The first time I ever thought I could be a writer was my senior year of high school when I wrote an essay about a bike race between my sister and I that ended in us crashing into each other at the finish line. I'd always loved writing stories before then--had notebooks full of them--but when my teacher chose my essay to be read aloud in class and I heard everyone laugh in all the right places, it made me realize the potential of telling a good story.
I grew up in Mesa, Arizona through summers where the bottoms of my shoes melted to asphalt and winters where I could wear shorts every single day (which I did one winter, just to prove I could.) I used to sit inside on those hot summer days and devour book after book. I read so much, my mom had to put a limit on my reading. More than anything, I loved genre fiction: Baby-sitters Club, Sweet Valley High, and eventually all of my mom's Robin Cook and Mary Higgins Clark novels. And romance. I had a soft spot for all things romantic.

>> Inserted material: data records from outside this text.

(** * Beat-synchronous features and bar tracking (madmom/features/downbeats.py)

  A shallow embedding of [BeatSyncProcessor], [DBNBarTrackingProcessor],
  [GMMBarProcessor] and [GMMDownBeatTrackingObservationModel], and of the
  loop over the input lines of bin/GMM_control.py.  Floating point numbers
  are read as exact rationals ([Q]); integer valued arrays are kept in
  [Z]. *)

From Stdlib Require Import String DecimalString.
From Stdlib Require Import ZArith QArith Qround Qabs List Lia Lqa Bool Arith.
From Stdlib Require Import Setoid Morphisms.
Import ListNotations.

Local Open Scope Q_scope.

(** ** Exceptions *)

(** Python exceptions that the modelled code can raise *)
Inductive exn :=
| IndexError
| ZeroDivisionError
| OverflowError
| TypeError (msg : string)
| ValueError (msg : string).

Inductive result (A : Type) :=
| Ok (a : A)
| Raise (e : exn).
Arguments Ok {A} a.
Arguments Raise {A} e.

Definition bind {A B : Type} (r : result A) (k : A -> result B) : result B :=
  match r with
  | Ok a => k a
  | Raise e => Raise e
  end.

Notation "x <- c ;; k" := (bind c (fun x => k))
  (at level 61, c at next level, right associativity).
Notation "' p <- c ;; k" := (bind c (fun x => let 'p := x in k))
  (at level 61, p pattern, c at next level, right associativity).

Definition index {A : Type} (l : list A) (i : nat) : result A :=
  match nth_error l i with
  | Some a => Ok a
  | None => Raise IndexError
  end.

(** Loops whose body can raise *)
Fixpoint for_each {A S : Type} (l : list A) (body : S -> A -> result S)
    (s : S) : result S :=
  match l with
  | [] => Ok s
  | a :: rest => s' <- body s a ;; for_each rest body s'
  end.

Fixpoint map_result {A B : Type} (f : A -> result B) (l : list A)
  : result (list B) :=
  match l with
  | [] => Ok []
  | a :: rest => b <- f a ;; bs <- map_result f rest ;; Ok (b :: bs)
  end.

(** ** The numpy primitives the module relies on *)

Module Np.

(** [np.round]: to the nearest integer, ties to the even neighbour. *)
Definition round (x : Q) : Z :=
  let f := Qfloor x in
  match ((x - inject_Z f) ?= (1 # 2))%Q with
  | Lt => f
  | Gt => (f + 1)%Z
  | Eq => if Z.even f then f else (f + 1)%Z
  end.

(** [np.floor] *)
Definition floor (x : Q) : Z := Qfloor x.

(** [np.linspace(start, stop, num)] with the end point included:
    [num] evenly spaced samples, [start + i * (stop - start) / (num - 1)]. *)
Definition linspace (start stop : Q) (num : nat) : list Q :=
  match num with
  | O => []
  | S O => [start]
  | S d =>
      let step := (stop - start) / inject_Z (Z.of_nat d) in
      map (fun i => start + inject_Z (Z.of_nat i) * step) (seq 0 num)
  end.
Lemma dashboard_unhashable_topic_raises_witness :
  get_analytics_dashboard_data (world_with_log (Some list_topic_line))
  = (Raise (Exn TypeError "unhashable type: 'list'"),
     world_with_log (Some list_topic_line)).
Proof.
  apply (dashboard_unhashable_topic_raises
           (world_with_log (Some list_topic_line)) list_topic_line [] []
           list_topic_line [("topic", VList [])] init_locals);
    reflexivity.
Defined.




(* ================================================================= *)
(** ** What [json.dumps] writes stays on one line *)












(* ================================================================= *)
(** ** The summary of a log that grows *)

Lemma counts_get_incr_le (k : value) (d : list (value * Z)) (t : string) :
  counts_get (VStr t) d 0
  <= counts_get (VStr t) (counts_set k (counts_get k d 0 + 1) d) 0.
Proof.
  destruct (key_eqb k (VStr t)) eqn:E.
  - apply key_eqb_str_r in E. subst k. rewrite counts_get_set. lia.
  - rewrite !counts_get_entries, entries_for_set_other; [lia |].
    intros ->. rewrite key_eqb_str_refl in E. discriminate E.
Qed.

Lemma process_line_grows (a : locals) (line : string) (l l' : locals) :
  process_line line l = (Ret tt, l') -> counters_le a l -> counters_le a l'.
Proof.
  intros Hp Hl.
  destruct (process_line_returns line l l' Hp) as [[_ ->] | (d & _ & _ & ->)];
    [exact Hl |].
  destruct Hl as [Ht Hpos Hneg Htop].
  unfold with_topic, after_record.
  constructor; cbn [total_queries topic_counts positive_ratings negative_ratings].
  - lia.
  - destruct (eq_str _ "positive"); lia.
  - destruct (eq_str _ "positive"); [lia |]. destruct (eq_str _ "negative"); lia.
  - intros t. specialize (Htop t).
    pose proof (counts_get_incr_le (topic_of d) (topic_counts l) t). lia.
Qed.
(** X17.  When an upload reports failure.  [upload_file] answers [False]
    when the local file cannot be opened, when it is empty, when the
    request or the response is lost, and when the host cannot make the
    directory of the upload or cannot open the file in it.  In each of
    these cases but one the files of the host are as before; when only
    the response is lost and the host could make the directory and open
    the file, it has stored the whole file although the client reports
    a failure. *)
Theorem upload_file_failures E filename storage_path w :
  (forall e, local_read E w (pathlib.Path filename) = Raised e ->
   fst (grpc_client.upload_file E filename storage_path w) = false
   /\ files (snd (grpc_client.upload_file E filename storage_path w)) = files w)
  /\ (local_read E w (pathlib.Path filename) = Returned [] ->
      fst (grpc_client.upload_file E filename storage_path w) = false
      /\ files (snd (grpc_client.upload_file E filename storage_path w))
         = files w)
  /\ (channel E (now w) UploadFile = RequestLost ->
      fst (grpc_client.upload_file E filename storage_path w) = false
      /\ files (snd (grpc_client.upload_file E filename storage_path w))
         = files w)
  /\ (forall e, host_mkdir E w (upload_directory E storage_path) = Raised e ->
      fst (grpc_client.upload_file E filename storage_path w) = false
      /\ files (snd (grpc_client.upload_file E filename storage_path w))
         = files w
      /\ dirs (snd (grpc_client.upload_file E filename storage_path w))
         = dirs w)
  /\ (forall (content : Py.bytes) dirs' e,
        local_read E w (pathlib.Path filename) = Returned content ->
        host_mkdir E w (upload_directory E storage_path) = Returned dirs' ->
        host_write E (set_dirs dirs' w)
          (upload_destination E filename storage_path) content
        = Raised e ->
        fst (grpc_client.upload_file E filename storage_path w) = false
        /\ files (snd (grpc_client.upload_file E filename storage_path w))
           = files w)
  /\ (forall (content : Py.bytes) dirs' files',
        local_read E w (pathlib.Path filename) = Returned content ->
        content <> [] ->
        channel E (now w) UploadFile = ResponseLost ->
        host_mkdir E w (upload_directory E storage_path) = Returned dirs' ->
        host_write E (set_dirs dirs' w)
          (upload_destination E filename storage_path) content
        = Returned files' ->
        fst (grpc_client.upload_file E filename storage_path w) = false
        /\ files (snd (grpc_client.upload_file E filename storage_path w))
           = files'
        /\ host_read E (snd (grpc_client.upload_file E filename storage_path w))
             (upload_destination E filename storage_path)
           = Returned content).
Proof.
  assert (Hrun : forall content : Py.bytes,
    local_read E w (pathlib.Path filename) = Returned content ->
    content <> [] ->
    channel E (now w) UploadFile <> RequestLost ->
    let w0 := set_now (S (now w))
                (set_rpc_log
                   (rpc_log w ++ [(UploadFile, pathlib.Path filename)]) w) in
    match host_mkdir E w (upload_directory E storage_path) with
    | Raised _ =>
        grpc_client.upload_file E filename storage_path w = (false, w0)
    | Returned dirs' =>
        match host_write E (set_dirs dirs' w)
                (upload_destination E filename storage_path) content with
        | Raised _ =>
            grpc_client.upload_file E filename storage_path w
            = (false, set_dirs dirs' w0)
        | Returned files' =>
            grpc_client.upload_file E filename storage_path w
            = (match channel E (now w) UploadFile with
               | Delivered => true
               | _ => false
               end, set_files files' (set_dirs dirs' w0))
        end
    end).
  { intros content Hfile Hne Hnet. cbv zeta.
    unfold grpc_client.upload_file, grpc_client.file_chunk_generator,
      grpc_client.stub, bind, gets, modify, tick.
    cbv beta zeta. rewrite Hfile. cbn [now set_rpc_log set_now].
    pose proof (read_chunks_nonempty CHUNK_SIZE content CHUNK_SIZE_pos Hne)
      as Hsome.
    pose proof (read_chunks_concat CHUNK_SIZE content CHUNK_SIZE_pos) as Hcat.
    destruct (Py.read_chunks CHUNK_SIZE content) as [|c cs]; [congruence|].
    cbn [map CommunicationServicer.UploadFile].
    unfold bind, gets, modify, pure.
    cbn [communication_pb2.filename communication_pb2.storage_path
         communication_pb2.chunk_data].
    rewrite fold_left_requests by reflexivity.
    cbn [concat] in Hcat. rewrite Hcat.
    unfold upload_destination, upload_directory, host_mkdir, host_write.
    destruct (channel E (now w) UploadFile); [|now contradiction Hnet|];
      cbv beta; cbn [files dirs set_files set_dirs set_now set_rpc_log];
      (destruct (os.mkdir (unicode E) (cwd E) (dirs w) (files w)
                   (pathlib.joinpath (REL_DIR E) (pathlib.Path storage_path)))
         as [dirs'|e]; [|reflexivity]);
      cbn [files dirs set_files set_dirs set_now set_rpc_log];
      now destruct (os.write (unicode E) (cwd E) dirs' (files w) _ content). }
  assert (Hquiet : forall e,
    local_read E w (pathlib.Path filename) = Raised e
    \/ local_read E w (pathlib.Path filename) = Returned []
    \/ channel E (now w) UploadFile = RequestLost ->
    fst (grpc_client.upload_file E filename storage_path w) = false
    /\ files (snd (grpc_client.upload_file E filename storage_path w)) = files w
    /\ dirs (snd (grpc_client.upload_file E filename storage_path w)) = dirs w).
  { intros e Hcase.
    unfold grpc_client.upload_file, grpc_client.file_chunk_generator,
      grpc_client.stub, bind, gets, modify, tick.
    cbv beta zeta. cbn [now set_rpc_log set_now].
    destruct Hcase as [-> |[-> | ->]].
    - now destruct (channel E (now w) UploadFile).
    - now destruct (channel E (now w) UploadFile).
    - now destruct (local_read E w (pathlib.Path filename)). }
  split; [intros e H; destruct (Hquiet e (or_introl H)) as (? & ? & _);
          now split|].
  split; [intros H;
          destruct (Hquiet StopIteration (or_intror (or_introl H)))
            as (? & ? & _); now split|].
  split; [intros H;
          destruct (Hquiet StopIteration (or_intror (or_intror H)))
            as (? & ? & _); now split|].
  split; [|split].
  - intros e Hmk.
    destruct (local_read E w (pathlib.Path filename)) as [content|e0] eqn:Hfile;
      [|exact (Hquiet e0 (or_introl eq_refl))].
    destruct content as [|b content];
      [exact (Hquiet e (or_intror (or_introl eq_refl)))|].
    destruct (channel E (now w) UploadFile) eqn:Hnet;
      try exact (Hquiet e (or_intror (or_intror eq_refl)));
      pose proof (Hrun (b :: content) eq_refl ltac:(discriminate)
                    ltac:(discriminate)) as H;
      cbv zeta in H; rewrite Hmk in H; rewrite H; now repeat split.
  - intros content dirs' e Hfile Hmk Hwr.
    destruct content as [|b content];
      [destruct (Hquiet e (or_intror (or_introl Hfile))) as (? & ? & _);
       now split|].
    destruct (channel E (now w) UploadFile) eqn:Hnet;
      try (destruct (Hquiet e (or_intror (or_intror eq_refl))) as (? & ? & _);
           now split);
      pose proof (Hrun (b :: content) Hfile ltac:(discriminate)
                    ltac:(discriminate)) as H;
      cbv zeta in H; rewrite Hmk, Hwr in H; rewrite H; now split.
  - intros content dirs' files' Hfile Hne Hnet Hmk Hwr.
    pose proof (Hrun content Hfile Hne ltac:(rewrite Hnet; discriminate)) as H.
    cbv zeta in H. rewrite Hmk, Hwr, Hnet in H. rewrite H.
    cbn [fst snd files set_files]. split; [reflexivity|].
    split; [reflexivity|].
    exact (proj1 (write_read _ _ _ _ _ _ _ Hwr)).
Qed.
(** Two runs of the loop stay in step when every written value depends only
    on the position in the stream and on cells of a region [R] on which the
    two grids agree: they then agree on [R] and on every written cell. *)
Lemma run_cells_agree (R : Z -> Z -> Prop) (cells : list (Z * Z))
    (g1 g2 : globals) :
  (forall c h1 h2, In c cells ->
     rand_calls h1 = rand_calls h2 ->
     (forall a b, R a b -> terrain h1 a b = terrain h2 a b) ->
     value c h1 = value c h2) ->
  rand_calls g1 = rand_calls g2 ->
  (forall a b, R a b -> terrain g1 a b = terrain g2 a b) ->
  rand_calls (run_cells body cells g1) = rand_calls (run_cells body cells g2)
  /\
  forall a b,
    R a b \/ (exists c, In c cells /\ target c = (a, b)) ->
    terrain (run_cells body cells g1) a b
    = terrain (run_cells body cells g2) a b.
Proof.
  intros Hval Hr Hagree.
  induction cells as [|c cells IH] using rev_ind.
  - split; [assumption|]. intros a b [Hab | (c & [] & _)]. auto.
  - destruct IH as [IHr IHt].
    { intros c' h1 h2 Hc'. apply Hval, in_or_app. left. assumption. }
    rewrite !run_cells_snoc, !body_rand, !body_terrain.
    split; [congruence|].
    assert (Hv : value c (run_cells body cells g1)
                 = value c (run_cells body cells g2)).
    { apply Hval; [apply in_or_app; right; left; reflexivity | assumption |].
      intros a b Hab. apply IHt. left. assumption. }
    intros a b Hab.
    destruct (Z.eq_dec a (fst (target c))) as [Ea | Ea];
      [destruct (Z.eq_dec b (snd (target c))) as [Eb | Eb]|].
    + subst a b. rewrite !store_same. exact Hv.
    + rewrite !store_other by congruence. apply IHt.
      destruct Hab as [Hab | (c' & Hc' & Et)]; [left; assumption|].
      apply in_app_or in Hc'. destruct Hc' as [Hc' | [<- | []]].
      * right. exists c'. split; assumption.
      * rewrite Et in Eb. simpl in Eb. congruence.
    + rewrite !store_other by congruence. apply IHt.
      destruct Hab as [Hab | (c' & Hc' & Et)]; [left; assumption|].
      apply in_app_or in Hc'. destruct Hc' as [Hc' | [<- | []]].
      * right. exists c'. split; assumption.
      * rewrite Et in Ea. simpl in Ea. congruence.
Qed.
(** X21. Round trip between the parsers and the matchers, for amounts held
    in cents: a record that a parser took from the table is never missed
    when the PDF text shows its amount as the table displays it.  For every
    marketplace, if the PDF text contains the display string of a parsed
    record, the matcher returns a record, not null. *)
Theorem parsed_record_found_by_amount
    (tableText pdfText fileName marketplace before after : jsstring)
    (rows : list (@TableRow DecimalHost.host)) (row : @TableRow DecimalHost.host) :
  parseTableText (H := DecimalHost.host) tableText marketplace = Ok rows ->
  In row rows ->
  pdfText = before ++ valorFormatado row ++ after ->
  exists found,
    findMatchingRow (H := DecimalHost.host) pdfText rows fileName marketplace = Some found.
Proof.
  intros Hparse Hin ->.
  pose proof (parsed_rows_amount_text _ _ _ Hparse) as Hamounts.
  rewrite Forall_forall in Hamounts.
  pose proof (amount_text_units _ (Hamounts row (proj2 (list_elem_of_In _ _) Hin))) as Hunits.
  assert (Forall (fun c => is_ws c = false) (valorFormatado row)) as Hnws.
  { eapply Forall_impl; [exact Hunits|]. intros c Hc. apply amount_unit_plain, Hc. }
  assert (Forall (fun c => DecimalHost.upper_unit c = [c]) (valorFormatado row)) as Hup.
  { eapply Forall_impl; [exact Hunits|]. intros c Hc. apply amount_unit_plain, Hc. }
  destruct (Str.eqb marketplace (js "Magalu")) eqn:Em.
  - apply str_eqb_eq in Em as ->.
    unfold findMatchingRow. rewrite (proj2 (str_eqb_eq _ _) eq_refl).
    unfold findMatchingRowMagalu. rewrite findMagaluFrom_find.
    destruct (find_some_first
                (valorFoundMagalu (normalizeMagalu (before ++ valorFormatado row ++ after)))
                rows row Hin) as (y & ->); [|eauto].
    unfold valorFoundMagalu. apply existsb_exists. exists (valorFormatado row). split.
    { unfold valorFormatsMagalu. cbv zeta. do 12 right. left. reflexivity. }
    apply includes_spec. unfold normalizeMagalu. rewrite !ReFacts.strip_spaces.
    rewrite !List.filter_app, (ReFacts.filter_all_false is_ws _ Hnws).
    change (@toUpperCase DecimalHost.host) with DecimalHost.upper.
    rewrite (upper_plain _ Hup).
    apply (upper_part_of _ _ Hup). eexists _, _. reflexivity.
  - assert (marketplace <> js "Magalu") as Hm.
    { intros ->. rewrite (proj2 (str_eqb_eq _ _) eq_refl) in Em. discriminate. }
    rewrite findMatchingRow_cascade by exact Hm.
    destruct (matchByFileName fileName rows); [eauto|].
    destruct (matchByNumberAndValue _ rows); [eauto|].
    unfold matchByValue.
    destruct (find_some_first
                (valorFound (normalizePdf (before ++ valorFormatado row ++ after)))
                rows row Hin) as (y & ->); [|eauto].
    unfold valorFound. apply existsb_exists. exists (valorFormatado row). split.
    { left. reflexivity. }
    apply includes_spec. rewrite ReFacts.strip_spaces.
    rewrite (ReFacts.filter_all_false is_ws _ Hnws).
    unfold normalizePdf. change (@toUpperCase DecimalHost.host) with DecimalHost.upper.
    apply (upper_part_of _ _ Hup).
    apply (replace_g_keeps Pat.spaces is_ws); [apply ReFacts.eats_plus|exact Hnws].
Qed.

Lemma parsed_record_found_by_amount_witness :
  exists found,
    findMatchingRow (H := DecimalHost.host)
      (js "Total   da fatura: R$ " ++ js "20,00" ++ js " (pago)")
      [DecimalHost.row (Some (js "1234567")) 1000 (js "10,00") (js "Taxa - de envio")
         TipoAbsent;
       DecimalHost.row (Some (js "7654321")) 2000 (js "20,00") (js "Serviço") TipoAbsent]
      (js "recibo.pdf") (js "Shopee")
    = Some found.
Proof.
  apply (parsed_record_found_by_amount Sample.tabela_text
           (js "Total   da fatura: R$ " ++ js "20,00" ++ js " (pago)")
           (js "recibo.pdf") (js "Shopee")
           (js "Total   da fatura: R$ ") (js " (pago)")
           [DecimalHost.row (Some (js "1234567")) 1000 (js "10,00") (js "Taxa - de envio")
              TipoAbsent;
            DecimalHost.row (Some (js "7654321")) 2000 (js "20,00") (js "Serviço") TipoAbsent]
           (DecimalHost.row (Some (js "7654321")) 2000 (js "20,00") (js "Serviço") TipoAbsent)).
  - vm_compute. reflexivity.
  - right. left. reflexivity.
  - reflexivity.
Defined.

(** * Choreograph: the [Sequence] timeline

    A shallow embedding of [src/choreograph/Sequence.hpp] and the properties
    of its construction, append ([then]), override ([set]), copy and lookup
    ([getValue]) operations.

    Time model.  The source measures time in C++ [float].  In the modules
    [Sequence] and [Store] a time is an exact rational ([Q]): [<] and [>=]
    are the comparisons of the source, [+] is exact, and the [==] of the
    source on times is [Qeq]; rounding, infinities and NaN are outside that
    model, and what is proved there is stated through order facts.  The
    module [Clocked] is the same code over any arithmetic of times
    ([Clock.t]), among them IEEE 754 binary32 ([Clock.binary32]); what
    depends on how [+] rounds or on NaN is stated and evaluated there.

    Value model.  The value type [T] of the template is an arbitrary type;
    equality of values is Leibniz equality. *)

From Stdlib Require Import QArith Lqa SpecFloat.
From stdpp Require Import gmap.

(** ** Comparisons of the source on times *)

Module Time.

(** [x < y] on times. *)
Definition ltb (x y : Q) : bool :=
  (Qnum x * QDen y <? Qnum y * QDen x)%Z.

(** [x >= y] on times. *)
Definition geb (x y : Q) : bool :=
  (Qnum y * QDen x <=? Qnum x * QDen y)%Z.

End Time.

(** ** What a statement of the source can do *)

(** A constructor or method either returns, reports an error to its caller
    (a C++ exception), or has no defined behaviour (such as
    [std::vector::front] on an empty vector). *)
Inductive completion (A : Type) : Type :=
| Returns (a : A)
| Throws
| Undefined.

Arguments Returns {A} a.
Arguments Throws {A}.
Arguments Undefined {A}.

(** ** Sources and phrases *)

Module Source.

(** Modelled from the spec: [Source.h] is not among the sources.  A
    [Source<T>] is what the Sequence consumes of a phrase: its two time
    bounds, its two boundary values and its value-at-time function.  A
    [SourceRef<T>] is a shared handle to a source; no operation of
    [Sequence] mutates a phrase through its handle, so a handle is
    represented by the source it points to. *)
Record t (T : Type) : Type := mk {
  getStartTime : Q;
  getEndTime : Q;
  getStartValue : T;
  getEndValue : T;
  getValue : Q -> T
}.

Arguments mk {T} _ _ _ _ _.
Arguments getStartTime {T} _.
Arguments getEndTime {T} _.
Arguments getStartValue {T} _.
Arguments getEndValue {T} _.
Arguments getValue {T} _ _.

End Source.

Module Phrase.

(** Modelled from the spec: [Phrase.hpp] is not among the sources.  A phrase
    class [PhraseT] is constructed from a start time, an end time, a start
    value and an end value (extra constructor arguments are part of the
    chosen [kind]); what distinguishes one class from another is the
    value-at-time function these four determine. *)
Definition kind (T : Type) : Type := Q -> Q -> T -> T -> Q -> T.

(** Modelled from the spec: the constructed phrase reports the bounds it was
    constructed with. *)
Definition make {T : Type} (PhraseT : kind T)
  (startTime endTime : Q) (startValue endValue : T) : Source.t T :=
  Source.mk startTime endTime startValue endValue
            (PhraseT startTime endTime startValue endValue).
(** X22: a user who is no leader and holds no team role joins an existing
    team and quits at once.  Both handlers answer with success and he has
    his old roles back, but not his old nickname: joining puts the team name
    and a blank before his display name, and quitting only cuts what stands
    before a [" - "], so that a nickname without one keeps the team
    prefix. *)
Theorem quit_keeps_the_team_prefix (u : user) (team : string) (s : Store) :
  teams_led_by (user_id u) s = [] ->
  In team (map team_name (teams s)) ->
  (forall r, In r (roles u) -> ~ In r (map team_name (teams s))) ->
  exists u1 u2,
    join_select_callback u team s = (s, Return (u1, Joined team))
    /\ quit_team_logic u1 s = (s, Return (u2, QuitDone))
    /\ roles u1 = roles u ++ [team]
    /\ roles u2 = roles u
    /\ nick u1 = Some (team ++ " " ++ display_name u)%string
    /\ nick u2 = Some (split_once_last " - " (team ++ " " ++ display_name u))
    /\ (after_first_from " - " (team ++ " " ++ display_name u) = None -> nick u2 = nick u1).
Proof.
  intros Hled Hteam Hroles.
  set (names := map team_name (teams s)) in *.
  set (n := (team ++ " " ++ display_name u)%string).
  assert (Hkept : filter (fun r => negb (existsb (string_eqb r) names)) (roles u ++ [team])
                  = roles u).
  { rewrite filter_app. simpl. rewrite (existsb_true_in names team Hteam). simpl.
    rewrite app_nil_r. apply filter_all. intros r Hr.
    rewrite (existsb_false_not_in names r (Hroles r Hr)). reflexivity. }
  assert (Hheld : filter (fun r => existsb (string_eqb r) names) (roles u ++ [team]) = [team]).
  { rewrite filter_app. simpl. rewrite (existsb_true_in names team Hteam).
    rewrite filter_none_in; [reflexivity|]. intros r Hr.
    exact (existsb_false_not_in names r (Hroles r Hr)). }
  exists (mk_user (user_id u) (account_name u) (Some n) (roles u ++ [team])).
  exists (mk_user (user_id u) (account_name u) (Some (split_once_last " - " n)) (roles u)).
  split; [reflexivity|]. split.
  { assert (Hprefix : startswith (team ++ " ") n = true).
    { unfold n. rewrite <- append_assoc. apply startswith_app. }
    assert (Htruthy : truthy (Some n) = true).
    { unfold n. destruct team; reflexivity. }
    unfold quit_team_logic. cbn [user_id roles nick account_name]. rewrite Hled.
    fold names. rewrite Hheld, Hkept, Htruthy.
    cbn [existsb andb orb]. rewrite Hprefix. reflexivity. }
  split; [reflexivity|]. split; [reflexivity|]. split; [reflexivity|]. split; [reflexivity|].
  intros Hnone. simpl. unfold split_once_last. fold n in Hnone. rewrite Hnone. reflexivity.
Qed.
(** With the key [k&units=imperial] a metric URL contains [units=imperial]. *)
Lemma C6_counterexample :
  ~ (forall (secrets : config) (city_input : list string) (imperial : bool)
            (t : list event) (url : string),
        build_weather_query secrets city_input imperial = (t, Returned url) ->
        (contains "units=imperial" url = true <-> imperial = true)).
Proof.
  intros H.
  specialize (H field_secrets ["Oslo"] false
                [ConfigRead "secrets.ini"]
                "http://api.openweathermap.org/data/2.5/weather?q=Oslo&units=metric&appid=k&units=imperial"
                eq_refl).
  destruct H as [H _]. discriminate (H eq_refl).
Qed.

Lemma C10_blank_becomes_plus_witness :
  assoc "openweather" demo_secrets = Some demo_section /\
  assoc "api_key" demo_section = Some demo_key /\
  exists url,
    snd (build_weather_query demo_secrets ["New"; "York"] false) = Returned url /\
    url = BASE_WEATHER_API_URL ++ "?q=" ++ quote_plus (join " " ["New"; "York"]) ++
          "&units=" ++ "metric" ++ "&appid=" ++ demo_key /\
    (forall a b, join " " ["New"; "York"] = a ++ " " ++ b ->
       quote_plus (join " " ["New"; "York"]) = quote_plus a ++ "+" ++ quote_plus b) /\
    contains_char " " (quote_plus (join " " ["New"; "York"])) = false /\
    contains "%20" (quote_plus (join " " ["New"; "York"])) = false /\
    (contains_char " " demo_key = false -> contains_char " " url = false).
Proof.
  split; [reflexivity|]. split; [reflexivity|].
  apply (C10_blank_becomes_plus demo_secrets demo_section demo_key ["New"; "York"] false);
    reflexivity.
Defined.

Lemma C10_counterexample :
  ~ (forall (secrets : config) (city_input : list string) (imperial : bool)
            (t : list event) (url : string),
        contains_char " " (join " " city_input) = true ->
        build_weather_query secrets city_input imperial = (t, Returned url) ->
        contains_char " " url = false).
Proof.
  intros H.
  specialize (H blank_secrets ["New"; "York"] false
                [ConfigRead "secrets.ini"]
                "http://api.openweathermap.org/data/2.5/weather?q=New+York&units=metric&appid=my key"
                eq_refl eq_refl).
  discriminate H.
Qed.

(** ** The fetcher and the presenter: claims C1, C2, C5 and C7 *)

Ltac settle_comparisons :=
  repeat match goal with
         | |- context [(?a <=? ?b)%Z] =>
             first [ rewrite (proj2 (Z.leb_le a b)) by lia
                   | rewrite (proj2 (Z.leb_gt a b)) by lia ]
         | |- context [(?a <? ?b)%Z] =>
             first [ rewrite (proj2 (Z.ltb_lt a b)) by lia
                   | rewrite (proj2 (Z.ltb_ge a b)) by lia ]
         end.

Section Facts.

Variable pyfloat : Type.
Variable float_str : pyfloat -> string.
Variable float_int : pyfloat -> option Z.
Variable container_str : json pyfloat -> string.
Variable unicode_capitalize : string -> string.
Variable PADDING : nat.
Variable secrets : config.
Variable urlopen : string -> string + exn.
Variable json_loads : string -> json pyfloat + exn.


(** The colour chosen for an integer code, as a table. *)
Lemma select_colour_int (code : Z) :
  select_colour float_int (JInt code) =
    if ((200 <=? code) && (code <? 300))%Z then RED
    else if ((300 <=? code) && (code <? 400))%Z then CYAN
    else if ((500 <=? code) && (code <? 600))%Z then BLUE
    else if ((600 <=? code) && (code <? 700))%Z then WHITE
    else if ((700 <=? code) && (code <? 800))%Z then BLUE
    else if ((800 <=? code) && (code <? 801))%Z then YELLOW
    else if ((801 <=? code) && (code <? 900))%Z then WHITE
    else RESET.
Proof. reflexivity. Qed.

(** C1.  For every integer code the colour is the one of the table: red on
    [200,300), cyan on [300,400), blue on [500,600), white on [600,700), blue
    on [700,800), yellow on [800,801), white on [801,900), and the reset
    style on every other integer: below 200, in the gap 400..499, from 900
    on. *)
Theorem C1_colour_table (code : Z) :
  ((200 <= code < 300)%Z -> select_colour float_int (JInt code) = RED) /\
  ((300 <= code < 400)%Z -> select_colour float_int (JInt code) = CYAN) /\
  ((500 <= code < 600)%Z -> select_colour float_int (JInt code) = BLUE) /\
  ((600 <= code < 700)%Z -> select_colour float_int (JInt code) = WHITE) /\
  ((700 <= code < 800)%Z -> select_colour float_int (JInt code) = BLUE) /\
  ((800 <= code < 801)%Z -> select_colour float_int (JInt code) = YELLOW) /\
  ((801 <= code < 900)%Z -> select_colour float_int (JInt code) = WHITE) /\
  ((code < 200 \/ 400 <= code < 500 \/ 900 <= code)%Z ->
     select_colour float_int (JInt code) = RESET).
Proof.
  rewrite select_colour_int.
  repeat split; intros H;
    try (destruct H as [H | [H | H]]); settle_comparisons; reflexivity.
Qed.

I graduated from Mesa High and went on to Brigham Young University for a few years where I took a creative writing class. There, I had the experience of my first critique group. That made me cry. And cry. And cry some more until I believed that I had no talent for writing whatsoever, and I dropped my English major. I then proceeded to major in communications, business (and the unfortunate summer of accounting and statistics pre-recs), nursing, and English teaching.
For my junior year, I transferred to Arizona State college and while there three very important things happened to me:
1) I met my husband at a church Valentine's Day dance. I introduced myself to him, he asked me to dance, and the 11 years and 4 kids later, meeting him is still the best thing that's ever happened to me.
2) I took an ethnic literature class as ASU that expanded my world view. My professor pushed me more than any other professor had done before. She didn't let me settle for "good enough" and in meeting after meeting with her, she encouraged me to reach deeper and never go with what's on the surface. At our final meeting, I turned in my last paper, one that I had labored over for many, many hours, and I had no idea what she'd think of it. After reading it, she asked if she could save it to show her classes next year as an example of the kind of writing she expects. I again found confidence in my writing.
3) Stephenie Meyer came to speak to one my YA lit class. It was a small class--only about twenty of us--and I had read Twilight in preparation of her coming. Twilight had just come out about a month before, so it wasn't popular yet like it would soon become. She was so down-to-earth as she told us about her journey and for the first time I thought: Writing books isn't an impossible dream. I could write a book and get it published. She's a stay at home mom with an engineering husband, just like me.
So I fell in love with writing. I graduated from ASU with a degree in English literature, and my husband and I moved from Mesa to Tucson, where I knew no one. I had lots of time on my hands, so I started to write and I wrote my first book--a YA romance. Since then, I have written 4 full-length novels and 3 novellas. Cedar Fort, a regional publisher out of Utah, picked up my first novel, an LDS romance. It became a Whitney Finalist, an award recognizing excellence in LDS fiction.
In the meantime, I had four children, all pretty close together in age. My oldest has Down Syndrome, which I blog about a lot, because it has not only shaped who I am, but those experiences with him and the world it's opened me up to can be seen in my writing.
I like writing books that make me do exactly what my Ethnic Lit professor taught me to do: Reach deep, go beyond the surface, and don't settle for "good enough." I love stories that make me laugh and cry, make me angry or giddy--no matter what, they make me FEEL.